Over the last years I've switched from the (flawed) mentality that whatever I should do must be perfect from the start to being more pragmatic and getting something build fast to then iterate. In the past, I tried doing all kind of mega-extensible pet projects, TDD-driven map generators, complex videogame attempts... and most of them lie dead in states between "not even working" and "proof of concept". Instead, I've built more "games" using only Javascript (hint: 2 dumb ones) and not caring about perfectionism. In fact, I have built quite a few things with almost or no tests, without complex design patterns or fancy language features, and aiming to have a working version in a few hours to then improve it.

This post is mainly a list of those small pet projects and tools, nothing to be proud of technically nor visually, but that really do help me optimize my time and/or ease some tasks. So, here comes the list:

  • A CSS-less web tools toolkit, using only Javascript
  • A bookmarks manager, first attempted using Javascript, later finding that mere server-side C# Arrays and StringBuilders did the job way faster... plus literally 15 lines of javascript to handle contract/expand groups
    Bookmarks web-app
  • A movies & videogames catalog, using only Javascript and the fantastic CartoDB CSV import and javascript SQL API capabilities . Just a search input and options to search games or movies
  • An internal Google-Analytics like poor-man dashboard, again using only Javascript and CartoDB's SQL API. This one has no security so I haven't even uploaded it, running instead locally (if you don't need it online, don't do it)
    Visits Dashboard web-app
  • A minimalistic Python 3 static site generator (including minimization of HTML) that outputs HTML, which I use to maintain my small portfolio site
  • A shopping lists mobile web-app, so that my girlfriend and I can "sync" what needs to be bought without writing and managing paper post-its. Pure C# in ASP.NET web forms with no code-behind and storage based on text files: files are the lists, lines inside the products, last space acts as delimiter of item state. Thanks to Bootstrap and jQuery works perfectly in mobile without any specific line
    Shopping list web-app
  • Small photos uploader, using PHP. Just some file upload inputs and items listing
  • Social media privacy housekeeping tools, using Ruby. Old tweets eraser, uploaded photos remover and other internal scripts
  • An instagram tag-based searcher that builds a crappy HTML with the results so I can quickly browse from my PC photos by tag
  • A Windows oldie but goldie batch file that performs backups (using 7zip) of local relevant folders and leaves the compressed files on an external drive. Hint: if compression is not worth the time, just store files (zip without compression), moving a few big files is way faster than many small ones.

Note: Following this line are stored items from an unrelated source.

(* ===== verification/MulticastOrder.v ===== *)
(** * MulticastOrder: the network of ISIS nodes refines the protocol

    Without failures every event of [MulticastNet] is a step of the machine of
    [IsisSpec] or invisible to it.  [sim] relates the two states: the messages
    of a connection are the channel, the tables of a sender count the
    proposals, the queue of a node holds its own proposals and the agreed
    priorities.  The total order, the agreement of the nodes and the freedom
    from panics of the program follow. *)
From S2P Require Import Prelude GoHeap MessagePQ Multicast MulticastProps IsisSpec MulticastNet.

(** ** The abstraction of messages *)

Definition wire_of (m : Message) : wire :=
  if decide (Status m = "i") then WInit (Id m)
  else if decide (Status m = "p") then WProp (Id m) (Priority m)
  else WAgree (Id m) (Priority m).

Definition entry_of (m : Message) : entry := (Id m, (Priority m, Sender m)).

(** What the protocol never changes of a transaction. *)
Definition content (m : Message) : string * Z * bool * list string * Z :=
  (Id m, Sender m, IsDeposit m, Names m, Amount m).

Definition from_tx (T : gmap string Message) (m : Message) : Prop :=
  exists t, T !! Id m = Some t /\ content m = content t.

(** The statuses of a run without failures. *)
Definition plain (m : Message) : Prop := Status m = "i" \/ Status m = "p" \/ Status m = "a".

(** What is on its way from one node to another, the message the [Deliver]
    goroutine holds included. *)
Definition pipe (n : net) (f t : string) : list Message :=
  option_list (inbox n !! (f, t)) ++ link n f t.

Definition wires (out : list output) : list (string * wire) :=
  omap (fun o => match o with OCast k m => Some (k, wire_of m) | _ => None end) out.

Definition casts_to (t : string) (out : list output) : list Message :=
  omap (fun o => match o with OCast k m => if decide (k = t) then Some m else None | _ => None end) out.

Lemma wires_app o1 o2 : wires (o1 ++ o2) = wires o1 ++ wires o2.
Proof. apply omap_app. Qed.

Lemma wires_casts ks m : wires ((fun k => OCast k m) <$> ks) = (fun k => (k, wire_of m)) <$> ks.
Proof. induction ks as [|k ks IH]; [done|]. cbn. f_equal. exact IH. Qed.

Lemma wires_deliver ds : wires (ODeliver <$> ds) = [].
Proof. by induction ds. Qed.

Lemma outs_wires t out : outs t (wires out) = wire_of <$> casts_to t out.
Proof.
  unfold outs. induction out as [|[k m|m] out IH]; [done| |exact IH].
  change (wires (OCast k m :: out)) with ((k, wire_of m) :: wires out).
  change (casts_to t (OCast k m :: out)) with
    (match (if decide (k = t) then Some m else None) with
     | Some y => y :: casts_to t out | None => casts_to t out end).
  rewrite filter_cons. cbn [fst]. case_decide; cbn; [f_equal|]; exact IH.
Qed.

(** ** The channels of the network *)

Lemma pipe_emit self n out f t :
  pipe (foldl (emit self) n out) f t = pipe n f t ++ (if decide (f = self) then casts_to t out else []).
Proof.
  revert n. induction out as [|[k m|m] out IH]; intros n; cbn [foldl].
  - cbn. case_decide; by rewrite app_nil_r.
  - rewrite IH. unfold pipe at 1, link. cbn [inbox links emit send set_links].
    rewrite lookup_insert. cbn [casts_to omap list_omap].
    destruct (decide (f = self)) as [->|Hf].
    + destruct (decide (k = t)) as [->|Hk].
      * rewrite decide_True by done. unfold pipe, link. cbn. by rewrite <- !(assoc_L (++)).
      * rewrite decide_False by congruence. done.
    + by rewrite decide_False by congruence.
  - rewrite IH. done.
Qed.

Lemma pipe_handle n from to msg m' f t :
  inbox n !! (from, to) = Some msg ->
  pipe (set_inbox (delete (from, to) (inbox n)) (set_node to m' n)) f t =
    if decide (f = from /\ t = to) then tail (pipe n f t) else pipe n f t.
Proof.
  intros Hin. unfold pipe. cbn. rewrite lookup_delete. case_decide as Hd.
  - injection Hd as <- <-. rewrite decide_True by done. by rewrite Hin.
  - by rewrite decide_False by naive_solver.
Qed.

Lemma pipe_recv n from to msg msg' rest m' f t :
  inbox n !! (from, to) = None -> link n from to = msg :: rest -> wire_of msg' = wire_of msg ->
  wire_of <$> pipe (set_inbox (<[(from, to) := msg']> (inbox n))
    (set_node to m' (set_links (<[(from, to) := rest]> (links n)) n))) f t = wire_of <$> pipe n f t.
Proof.
  intros Hin Hl Hw. unfold pipe, link in *. cbn. rewrite !lookup_insert. case_decide as Hd; [|done].
  injection Hd as <- <-. rewrite Hin, Hl. cbn. by rewrite Hw.
Qed.

Lemma pipe_drop n from to msg rest m' f t :
  inbox n !! (from, to) = None -> link n from to = msg :: rest ->
  pipe (set_node to m' (set_links (<[(from, to) := rest]> (links n)) n)) f t =
    if decide (f = from /\ t = to) then tail (pipe n f t) else pipe n f t.
Proof.
  intros Hin Hl. unfold pipe, link in *. cbn. rewrite !lookup_insert. case_decide as Hd.
  - injection Hd as <- <-. rewrite decide_True by done. by rewrite Hin, Hl.
  - by rewrite decide_False by naive_solver.
Qed.

(** ** The relation *)

(** The nodes whose proposal for a message of node [k] has reached it. *)
Definition collected (ps : list string) (s : spec) (k x : string) : list string :=
  filter (fun M => (M, x) ∈ counted s /\ node_name <$> sent s !! x = Some k) ps.

(** The tables of the sender, for the message [x]. *)
Definition tables_ok (s : spec) (m : Multicast) (x : string) (C : list string) : Prop :=
  (C = [] /\ proposed m !! x = None /\ repliers m !! x = None) \/
  (exists p, C <> [] /\ proposed m !! x = Some p /\ repliers m !! x = Some (zlen C) /\
     (exists M, M ∈ C /\ prop s !! (M, x) = Some p) /\
     (forall M q, M ∈ C -> prop s !! (M, x) = Some q -> q <= p)).

Definition entry_state (ps : list string) (s : spec) (k : string) (e : Message) : Prop :=
  (IsDeliverable e = true <-> (k, Id e) ∈ settled s) /\ held ps s k (Id e) (Priority e).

And probably more small tools that I now don't remember, like snippets to generate base64 URLs for to embed images into HTML, hash calculators,... My goal as a developer is to make my life easier, because work already provides the challenges and hard thinking.

All of those took me between hours and less than two nights of coding to build an initial fully working version, and I sometimes evolve or improve little things, but from day 1 or day 2 I have something working. They usually are ugly as hell (and I overabuse Bootstrap) and some use jQuery while others have vanilla Javascript. Also, each is done in a different language, maybe because I wanted to toy with it, or maybe I was using it at work and wanted to train more, or I just wanted to change the language I code into often. The tool is not as important as the results.

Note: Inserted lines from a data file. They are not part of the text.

(* ===== verification/Ledger.v ===== *)
(** * Ledger: the application of the multicast demo

    Models [multicast-demo/types/application.go]: the accounts, [Deposit],
    [Transfer], [print] and the body of the loop of [ListenFrom].  [written] is
    what goes to [app.writer]; the copies of the same lines on standard output
    and the time stamps of [writer_p] and [writer_g] are left out. *)
From S2P Require Import Prelude MessagePQ.

(** [Accts] maps a name to the [balance] of its [Account]. *)
Record Application : Set := mkApplication {
  Accts : gmap string Z;
  written : list string;
}.

(** [app.Init]: no accounts. *)
Definition Init : Application := {| Accts := ∅; written := [] |}.

Definition newline : string := String (Ascii.ascii_of_nat 10) EmptyString.

Definition accts : list string :=
  ["a"; "b"; "c"; "d"; "e"; "f"; "g"; "h"; "i"; "j"; "k"; "l"; "m"; "n"; "o"; "p"; "q";
   "r"; "s"; "t"; "u"; "v"; "w"; "x"; "y"; "z"].

(** [app.Accts[name].balance]: the zero value for a name that is not there *)
Definition balance (app : Application) (name : string) : Z := default 0 (Accts app !! name).

Definition print_acct (app : Application) (name : string) : string :=
  if decide (0 < balance app name)
  then name +:+ ":" +:+ Itoa (balance app name) +:+ " " else "".

Definition concat_strings (l : list string) : string := foldr String.append "" l.

(** [app.print()] *)
Definition print_line (app : Application) : string :=
  "BALANCES " +:+ concat_strings (print_acct app <$> accts) +:+ newline.

Definition write (line : string) (app : Application) : Application :=
  {| Accts := Accts app; written := written app ++ [line] |}.
Definition print (app : Application) : Application := write (print_line app) app.
Definition set_Accts (a : gmap string Z) (app : Application) : Application :=
  {| Accts := a; written := written app |}.

(** [app.Deposit(name, amount)]; the deferred [app.print] runs last. *)
Definition Deposit (name : string) (amount : Z) (app : Application) : Application :=
  match Accts app !! name with
  | None => print (set_Accts (<[name := amount]> (Accts app)) app)
  | Some bal => print (set_Accts (<[name := wrap64 (bal + amount)]> (Accts app)) app)
  end.

(** [app.Transfer(src, dest, amount)] *)
Definition Transfer (src dest : string) (amount : Z) (app : Application) : Application :=
  match Accts app !! src with
  | None => print app
  | Some srcBal =>
      if decide (srcBal < amount) then print app
      else
        let a1 := <[src := wrap64 (srcBal - amount)]> (Accts app) in
        match a1 !! dest with
        | None => print (set_Accts (<[dest := amount]> a1) app)
        | Some destBal => print (set_Accts (<[dest := wrap64 (destBal + amount)]> a1) app)
        end
  end.

(** One iteration of [ListenFrom]: the log line of the call, then the call. *)
Definition apply_message (msg : Message) (app : Application) : outcome Application :=
  if IsDeposit msg then
    name ← go_index (Names msg) 0;
    Ret (Deposit name (Amount msg)
      (write ("Application calls: DEPOSIT " +:+ name +:+ " " +:+ Itoa (Amount msg) +:+ newline) app))
  else
    src ← go_index (Names msg) 0;
    dest ← go_index (Names msg) 1;
    Ret (Transfer src dest (Amount msg)
      (write ("Application calls: TRANSFER " +:+ src +:+ " " +:+ dest +:+ " "
                +:+ Itoa (Amount msg) +:+ newline) app)).

Fixpoint ListenFrom (msgs : list Message) (app : Application) : outcome Application :=
  match msgs with
  | [] => Ret app
  | msg :: msgs => app' ← apply_message msg app; ListenFrom msgs app'
  end.

(** ** The total of the balances *)

Definition total (a : gmap string Z) : Z := map_fold (fun _ b acc => b + acc) 0 a.

Lemma total_empty : total ∅ = 0.
Proof. apply map_fold_empty. Qed.

Lemma total_insert_None a k v : a !! k = None -> total (<[k := v]> a) = v + total a.
Proof. intros Hk. unfold total. rewrite map_fold_insert_L; [done| |done]. intros. lia. Qed.

Lemma total_insert_Some a k w v : a !! k = Some w -> total (<[k := v]> a) = v - w + total a.
Proof.
  intros Hk. rewrite <- (insert_delete_id a k w) at 2 by done.
  rewrite <- insert_delete_eq. rewrite !total_insert_None by apply lookup_delete_eq. lia.
Qed.

Definition all_nonneg (a : gmap string Z) : Prop := forall k b, a !! k = Some b -> 0 <= b.

Lemma all_nonneg_insert a k v : all_nonneg a -> 0 <= v -> all_nonneg (<[k := v]> a).
Proof. intros Ha Hv k' b. rewrite lookup_insert. case_decide; [|apply Ha]. by intros [= <-]. Qed.

Lemma all_nonneg_delete a k : all_nonneg a -> all_nonneg (delete k a).
Proof. intros Ha k' b. rewrite lookup_delete. case_decide; [done|apply Ha]. Qed.

Lemma total_nonneg a : all_nonneg a -> 0 <= total a.
Proof.
  induction a as [|k v a Hk IH] using map_ind; intros Ha; [by rewrite total_empty|].
  rewrite total_insert_None by done. assert (0 <= v) by (apply (Ha k); apply lookup_insert_eq).
  assert (0 <= total a); [|lia]. apply IH. intros k' b Hb. apply (Ha k').
  rewrite lookup_insert_ne; [done|]. congruence.
Qed.

(** No balance exceeds the total when none is negative. *)
Lemma balance_le_total a k b : all_nonneg a -> a !! k = Some b -> b <= total a.
Proof.
  intros Ha Hk. rewrite <- (insert_delete_id a k b) by done.
  rewrite total_insert_None by apply lookup_delete_eq.
  pose proof (total_nonneg _ (all_nonneg_delete a k Ha)). lia.
Qed.

#[export] Hint Resolve all_nonneg_insert all_nonneg_delete : go.

(** What the operations do to the accounts. *)
Lemma Deposit_Accts name amount app :
  Accts (Deposit name amount app) =
    <[name := match Accts app !! name with
              | None => amount | Some b => wrap64 (b + amount) end]> (Accts app).
Proof. unfold Deposit. by case_match. Qed.

Lemma Transfer_Accts src dest amount app :
  Accts (Transfer src dest amount app) =
    match Accts app !! src with
    | Some b =>
        if decide (b < amount) then Accts app
        else
          let a1 := <[src := wrap64 (b - amount)]> (Accts app) in
          <[dest := match a1 !! dest with
                    | None => amount | Some d => wrap64 (d + amount) end]> a1
    | None => Accts app
    end.
Proof. unfold Transfer. repeat (case_match; try done). Qed.

(** Adding to an account, as both operations do. *)
Lemma credit_ok a name amount bound :
  all_nonneg a -> 0 <= amount -> total a + amount <= bound -> bound < 2 ^ 63 ->
  let a' := <[name := match a !! name with
                      | None => amount | Some b => wrap64 (b + amount) end]> a in
  all_nonneg a' /\ total a' = total a + amount.
Proof.
  intros Ha Hamt Hb Hbound. cbn. destruct (a !! name) as [b|] eqn:Hn.
  - pose proof (Ha _ _ Hn). pose proof (balance_le_total _ _ _ Ha Hn).
    rewrite wrap64_id by (unfold int64_range; lia).
    split; [apply all_nonneg_insert; [done|lia]|].
    rewrite (total_insert_Some _ _ b) by done. lia.
  - split; [by apply all_nonneg_insert|]. rewrite total_insert_None by done. lia.
Qed.

Lemma Transfer_ok src dest amount app :
  all_nonneg (Accts app) -> 0 <= amount -> total (Accts app) < 2 ^ 63 ->
  all_nonneg (Accts (Transfer src dest amount app)) /\
  total (Accts (Transfer src dest amount app)) = total (Accts app).
Proof.
  intros Ha Hamt Hb. rewrite Transfer_Accts. destruct (Accts app !! src) as [b|] eqn:Hs; [|done].
  case_decide; [done|]. pose proof (balance_le_total _ _ _ Ha Hs).
  cbn. rewrite (wrap64_id (b - amount)) by (unfold int64_range; lia).
  assert (all_nonneg (<[src := b - amount]> (Accts app))) as Ha1.
  { apply all_nonneg_insert; [done|lia]. }
  assert (total (<[src := b - amount]> (Accts app)) = total (Accts app) - amount) as Ht.
  { rewrite (total_insert_Some _ _ b) by done. lia. }
  destruct (credit_ok _ dest amount (total (Accts app)) Ha1 Hamt) as [H1 H2]; [lia|done|].
  split; [done|]. rewrite H2. lia.
Qed.

Definition deposited (msgs : list Message) : Z :=
  foldr (fun m acc => (if IsDeposit m then Amount m else 0) + acc) 0 msgs.

Lemma deposited_nonneg msgs : Forall (fun m => 0 <= Amount m) msgs -> 0 <= deposited msgs.
Proof.
  induction 1 as [|m l Hm _ IH]; [done|].
  change (0 <= (if IsDeposit m then Amount m else 0) + deposited l). case_match; lia.
Qed.

Lemma ListenFrom_ok msgs app app' :
  all_nonneg (Accts app) -> Forall (fun m => 0 <= Amount m) msgs ->
  total (Accts app) + deposited msgs < 2 ^ 63 ->
  ListenFrom msgs app = Ret app' ->
  all_nonneg (Accts app') /\ total (Accts app') = total (Accts app) + deposited msgs.
Proof.
  intros Ha Hall. revert app Ha. induction Hall as [|m msgs Hm Hall IH]; intros app Ha Hb H.
  { injection H as <-. split; [done|]. cbn. lia. }
  cbn [ListenFrom] in H. bind_inv H. rename r into app1. cbn [deposited foldr] in *.
  fold (deposited msgs) in *. pose proof (deposited_nonneg _ Hall).
  unfold apply_message in E. revert E Hb. destruct (IsDeposit m); intros E Hb.
  - bind_inv E. injection E as <-. set (app0 := write _ app) in *.
    change (Accts app) with (Accts app0) in Ha, Hb |- *.
    destruct (credit_ok (Accts app0) r (Amount m) (2 ^ 63 - 1) Ha Hm) as [H1 H2]; [lia|lia|].
    cbn zeta in H1, H2. rewrite <- (Deposit_Accts r (Amount m) app0) in H1, H2.
    destruct (IH _ H1) as [H3 H4]; [lia|done|]. split; [done|lia].
  - bind_inv E. bind_inv E. injection E as <-. set (app0 := write _ app) in *.
    destruct (Transfer_ok r r0 (Amount m) app0 Ha Hm) as [H1 H2]; [cbn; lia|].
    change (Accts app0) with (Accts app) in H2.
    destruct (IH _ H1) as [H3 H4]; [lia|done|]. split; [done|lia].
Qed.

(** ** Theorems *)

(** C34 Solvency and conservation: on any sequence of delivered transactions
    with amounts that are not negative and deposits that sum to less than
    [2^63], no balance is negative and the total of the balances is exactly
    what was deposited (so no addition has wrapped around).  The sequence being
    arbitrary, so it is at every moment.  Without the bound on the deposits the
    code wraps around: [two_deposits_overflow]. *)
Theorem ledger_solvent msgs app :
  Forall (fun m => 0 <= Amount m) msgs -> deposited msgs < 2 ^ 63 ->
  ListenFrom msgs Init = Ret app ->
  all_nonneg (Accts app) /\ total (Accts app) = deposited msgs.
Proof.
  intros Hall Hb H. apply (ListenFrom_ok msgs Init app); done.
Qed.

Definition ex_tx (dep : bool) (names : list string) (amount : Z) : Message := {|
  Id := "x"; Sender := 1; Priority := 0; Index := -1; NodeId := "node1"; RNodeId := "node1";
  Status := "a"; IsDeliverable := true; IsDeposit := dep; Names := names; Amount := amount |}.

Definition ex_txs : list Message :=
  [ex_tx true ["a"] 10; ex_tx false ["a"; "b"] 4; ex_tx false ["b"; "c"] 9; ex_tx true ["b"] 1].

Lemma ledger_solvent_witness :
  all_nonneg (Accts (value_or Init (ListenFrom ex_txs Init))) /\
  total (Accts (value_or Init (ListenFrom ex_txs Init))) = deposited ex_txs.
Proof.
  apply (ledger_solvent ex_txs).
  - repeat constructor; cbn; lia.
  - vm_compute. reflexivity.
  - vm_compute. reflexivity.
Defined.

(** Two deposits of [2^62], each of which [strconv.Atoi] accepts, leave the
    account with [- 2^63]: [Deposit] adds without a check. *)
Example two_deposits_overflow :
  Accts (value_or Init (ListenFrom [ex_tx true ["a"] (2 ^ 62); ex_tx true ["a"] (2 ^ 62)] Init))
    !! "a" = Some (- 2 ^ 63).
Proof. vm_compute. reflexivity. Qed.

(** [Transfer] moves money or does nothing: it is rejected exactly when the
    source does not exist or holds less than the amount; otherwise the source
    loses the amount, the destination (created if it does not exist) gains it
    and nobody else changes; a transfer to the same account changes nothing.
    In every case the balances are printed once. *)
Theorem Transfer_spec src dest amount app :
  (forall k b, Accts app !! k = Some b -> int64_range b) ->
  (Accts app !! src = None \/ (exists b, Accts app !! src = Some b /\ b < amount) ->
     Transfer src dest amount app = print app) /\
  (forall b, Accts app !! src = Some b -> amount <= b ->
     let app' := Transfer src dest amount app in
     (forall k, k <> src -> k <> dest -> Accts app' !! k = Accts app !! k) /\
     (src = dest -> Accts app' = Accts app) /\
     (src <> dest ->
        Accts app' !! src = Some (wrap64 (b - amount)) /\
        Accts app' !! dest =
          Some (match Accts app !! dest with
                | None => amount | Some d => wrap64 (d + amount) end)) /\
     written app' = written app ++ [print_line app']).
Proof.
  intros Hr. split.
  - unfold Transfer. intros [->|(b & -> & Hb)]; [done|]. by rewrite decide_True.
  - intros b Hs Hb. cbn zeta. split_and!.
    + intros k Hk1 Hk2. rewrite Transfer_Accts, Hs, decide_False by lia.
      by rewrite !lookup_insert_ne.
    + intros ->. rewrite Transfer_Accts, Hs, decide_False by lia. cbn zeta.
      rewrite lookup_insert_eq, insert_insert_eq. apply insert_id. rewrite Hs. f_equal.
      rewrite wrap64_add_l. replace (b - amount + amount) with b by lia.
      symmetry. by eapply wrap64_id, Hr.
    + intros Hne. rewrite Transfer_Accts, Hs, decide_False by lia. cbn zeta.
      rewrite lookup_insert_eq, lookup_insert_ne, lookup_insert_eq by done.
      by rewrite (lookup_insert_ne _ src dest).
    + unfold Transfer. rewrite Hs, decide_False by lia. by case_match.
Qed.

Lemma Transfer_spec_witness :
  Accts (Transfer "a" "b" 4 (Deposit "a" 10 Init)) !! "b" = Some 4.
Proof.
  assert (forall k b, Accts (Deposit "a" 10 Init) !! k = Some b -> int64_range b) as Hr.
  { intros k b. rewrite Deposit_Accts, lookup_insert. case_decide; [|done].
    intros [= <-]. vm_compute. split; congruence. }
  destruct (Transfer_spec "a" "b" 4 (Deposit "a" 10 Init) Hr) as [_ H].
  destruct (H 10 eq_refl ltac:(lia)) as (_ & _ & H2 & _).
  destruct (H2 ltac:(discriminate)) as [_ ->]. reflexivity.
Defined.

(** Neither operation checks the sign of the amount: a transfer of a
    negative amount is accepted, takes money from the destination and can
    leave it with a negative balance. *)
Theorem negative_transfer_overdraws :
  exists msgs app, ListenFrom msgs Init = Ret app /\
    Forall (fun m => IsDeposit m = true -> 0 <= Amount m) msgs /\
    Accts app !! "a" = Some 15 /\ Accts app !! "b" = Some (-5).
Proof.
  exists [ex_tx true ["a"] 10; ex_tx false ["a"; "b"] (-5)].
  eexists. split; [vm_compute; reflexivity|]. split.
  - repeat constructor; cbn; lia.
  - split; reflexivity.
Qed.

One thing all this examples don't imply is the need to build everything from scratch, that would be dumb, it just means that for certain scenarios, you don't need to strive for perfection. I for example use a blogging platform not made from scratch but existing, but I simplified it a working but really old engine to the simpler, not DB-based BlogEngine.net it currently runs with. It has some tweaks and optimizations but maintenance is easy and a local copy for development required 3 minutes of configuring Internet Information Server at Windows.

In the end, what matters is to have something working and adding value, instead of a fancy 90% code coverage application that doesn't even have a single feature fully implemented. My "home code" won't win any award but it works great.